--- Data listing ---

(** Three documents, the second of which cannot be opened. *)
Lemma upload_never_raises_witness :
  let files := [document "a.pdf"; document "locked.pdf"; document "b.pdf"] in
  fst (upload_documents sample_api "L" files empty_site)
  = Ok (UploadFailed "permission denied" "L")
  ∧ processed_documents
      (requested (upload_documents sample_api "L" files) empty_site)
    = ["a.pdf"].
Proof.
  cbv zeta.
  destruct (upload_never_raises sample_api "L"
              [document "a.pdf"; document "locked.pdf"; document "b.pdf"]
              empty_site)
    as [response Hresponse].
  - split.
    + intros; discriminate.
    + intros h path. unfold not_cancelled. cbn. by case_decide.
    + intros file Hin.
      repeat (apply elem_of_cons in Hin as [->|Hin]; [discriminate|]).
      by apply elem_of_nil in Hin.
    + intros; discriminate.
    + intros h path lid filename. unfold not_cancelled. cbn. by case_decide.
  - split; by vm_compute.
Defined.

(** *** [receive_audio_chunk] and [process_audio_chunk] *)

Lemma waiting_of_put lecture_id item s :
  waiting_of (put lecture_id item s) lecture_id
  = waiting_of s lecture_id ++ [item].
Proof. unfold waiting_of at 1, put. cbn. by rewrite lookup_insert_eq. Qed.

(** The product of line 90 is rounded before it is truncated.  At the
    reading 1700000000.001 the clock gives the float 7130316800004194 / 2^22,
    which is below it; the exact product of that float with 1000 is below
    1700000000001, the float product is 1700000000001. *)
Lemma milliseconds_rounds :
  float_of_Q (1700000000001 # 1000)
  = SpecFloat.S754_finite false 7130316800004194 (-22)
  ∧ py_int ((7130316800004194 # 4194304) * 1000) = 1700000000000%Z
  ∧ milliseconds (1700000000001 # 1000) = Ok 1700000000001%Z
  ∧ milliseconds (25 # 2) = Ok 12500%Z.
Proof. split_and!; by vm_compute. Qed.

(** A chunk of the connected lecture "L", received at 12.5 seconds. *)
Lemma chunk_queued_sample :
  let s := {| registered := {[ "L" := 7 ]}; waiting := ∅; calls := [] |} in
  let run :=
    Http.receive_audio_chunk sample_api "L"
      {| upload_filename := "blob"; upload_read := Ok "RIFF" |} s in
  fst run = Ok (Queued 4 1)
  ∧ waiting_of (snd run) "L"
    = [{| chunk_file_path := "/tmp/eduscribe_audio/chunk_L_12500.wav";
          chunk_timestamp := 12500;
          chunk_websocket := 7 |}].
Proof. split; by vm_compute. Qed.

(** X23: a chunk is queued exactly when the answer says so.  The answer
    [queued] means that one item was put at the end of the queue of the
    lecture, with the websocket registered for the lecture at that moment,
    the timestamp [int(time.time() * 1000)], computed on floats, and the
    path of the stored file, which is named after the lecture and that
    timestamp; the answer gives the size of the content and the length of
    the queue with this item.  Any other answer, and a cancellation, leave
    the queue as it was.  The websockets, and the queues of the other
    lectures, are never touched, and no exception other than the
    cancellation reaches the caller. *)
Theorem chunk_queued_or_refused A lecture_id audio_file s :
  let run := Http.receive_audio_chunk A lecture_id audio_file s in
  let s' := snd run in
  registered s' = registered s
  ∧ (∀ other, other ≠ lecture_id → waiting s' !! other = waiting s !! other)
  ∧ (registered s !! lecture_id = None →
     run
     = (Ok (ChunkRefused "No active WebSocket connection for this lecture"),
        s))
  ∧ match fst run with
    | Ok (Queued size queue_size) =>
      ∃ ws content item,
        registered s !! lecture_id = Some ws
        ∧ upload_read audio_file = Ok content
        ∧ size = String.length content
        ∧ queue_size = S (length (waiting_of s lecture_id))
        ∧ waiting_of s' lecture_id = waiting_of s lecture_id ++ [item]
        ∧ chunk_websocket item = ws
        ∧ milliseconds (api_time A (calls s)) = Ok (chunk_timestamp item)
        ∧ chunk_file_path item
          = joinpath A (temp_dir A)
              ("chunk_" +:+ lecture_id +:+ "_"
               +:+ decimal (chunk_timestamp item) +:+ ".wav")
        ∧ AWrite (chunk_file_path item) content ∈ calls s'
    | Ok (ChunkRefused _) => waiting s' = waiting s
    | Raise e => e = CancelledError ∧ waiting s' = waiting s
    end.
Proof.
  cbv zeta. unfold Http.receive_audio_chunk.
  destruct (registered s !! lecture_id) as [ws|] eqn:Hws;
    [|by split_and!].
  unfold Http.process_audio_chunk. ared.
  destruct (milliseconds (api_time A (calls s))) as [timestamp|[msg|]]
    eqn:Hmillis; ared; [|by split_and!..].
  destruct (open_wb A _ _) as [[]|[msg|]]; ared; [|by split_and!..].
  destruct (upload_read audio_file) as [content|[msg|]] eqn:Hread; ared;
    [|by split_and!..].
  destruct (write A _ _ _) as [[]|[msg|]]; ared; [|by split_and!..].
  assert (∀ l, waiting_of {| registered := registered s; waiting := waiting s;
                             calls := l |} lecture_id
               = waiting_of s lecture_id) as Hsame by done.
  split; [done|]. split; [|split; [done|]].
  - intros other Hother. cbn. by rewrite lookup_insert_ne.
  - eexists ws, content, _. split_and!.
    + done.
    + done.
    + done.
    + rewrite waiting_of_put, Hsame, length_app. cbn. lia.
    + by rewrite waiting_of_put, Hsame.
    + done.
    + done.
    + done.
    + cbn [put calls chunk_file_path].
      apply elem_of_app. right. apply list_elem_of_here.
Qed.
(** The lines [write] emits for a group: the record of the identifier the
    chain picks, whether it is the sentinel or not. *)
Definition chosen_lines (ix : indexes) (group : string * list string)
  : list string :=
  match chosen group.2 with
  | Ok (p, id) => tagged group.1 <$> record p ix id
  | Raise _ => []
  end.

(** The annotation file of a pipeline, and the file [main] writes for a
    bucket. *)
Definition annotation (p : pipeline)
    (oxford_gtf flair_gtf talon_gtf : list string) : list string :=
  match p with Q1 => oxford_gtf | Q2 => flair_gtf | Q3 => talon_gtf end.

Definition output (k : bucket_name)
    (outs : list string * list string * list string) : list string :=
  match k with
  | ThreeMatch => outs.1.1
  | TwoMatch => outs.1.2
  | NoMatch => outs.2
  end.

(** The lines of the annotation file of the pipeline the chain picks
    that [gtf] stores under the picked identifier, each without its line
    terminator and followed by a space, the field [match_id], the group
    identifier between double quotes, a semicolon and a line terminator.
    The field is written out here; it is not taken from [tagged]. *)
Definition group_lines (oxford_gtf flair_gtf talon_gtf : list string)
    (group : string * list string) : list string :=
  match chosen group.2 with
  | Ok (p, id) =>
      (fun line =>
         strip "010" line +:+ " match_id " +:+ dq +:+ group.1 +:+ dq
           +:+ ";" +:+ nl)
        <$> filter (fun line => gtf_key line = Some id)
                   (annotation p oxford_gtf flair_gtf talon_gtf)
  | Raise _ => []
  end.

End ExtractOverlap.

Import Combine ExtractOverlap.

(** ** Sample data *)

(** A line of an annotation file: eight tab-separated columns, then the
    attributes [gene_id] and [transcript_id]. *)
Definition gtf_line (kind gene_id transcript_id : string) : string :=
  "chr1" +:+ tab +:+ "tool" +:+ tab +:+ kind +:+ tab +:+ "100" +:+ tab
    +:+ "900" +:+ tab +:+ "." +:+ tab +:+ "+" +:+ tab +:+ "." +:+ tab
    +:+ "gene_id " +:+ dq +:+ gene_id +:+ dq +:+ "; transcript_id "
    +:+ dq +:+ transcript_id +:+ dq +:+ ";" +:+ nl.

---

*Aim of the task*:
With the string "field" as the key, filter the data above and show the lines that match.

*Solution to the problem*:
    terminator and followed by a space, the field [match_id], the group
    The field is written out here; it is not taken from [tagged]. *)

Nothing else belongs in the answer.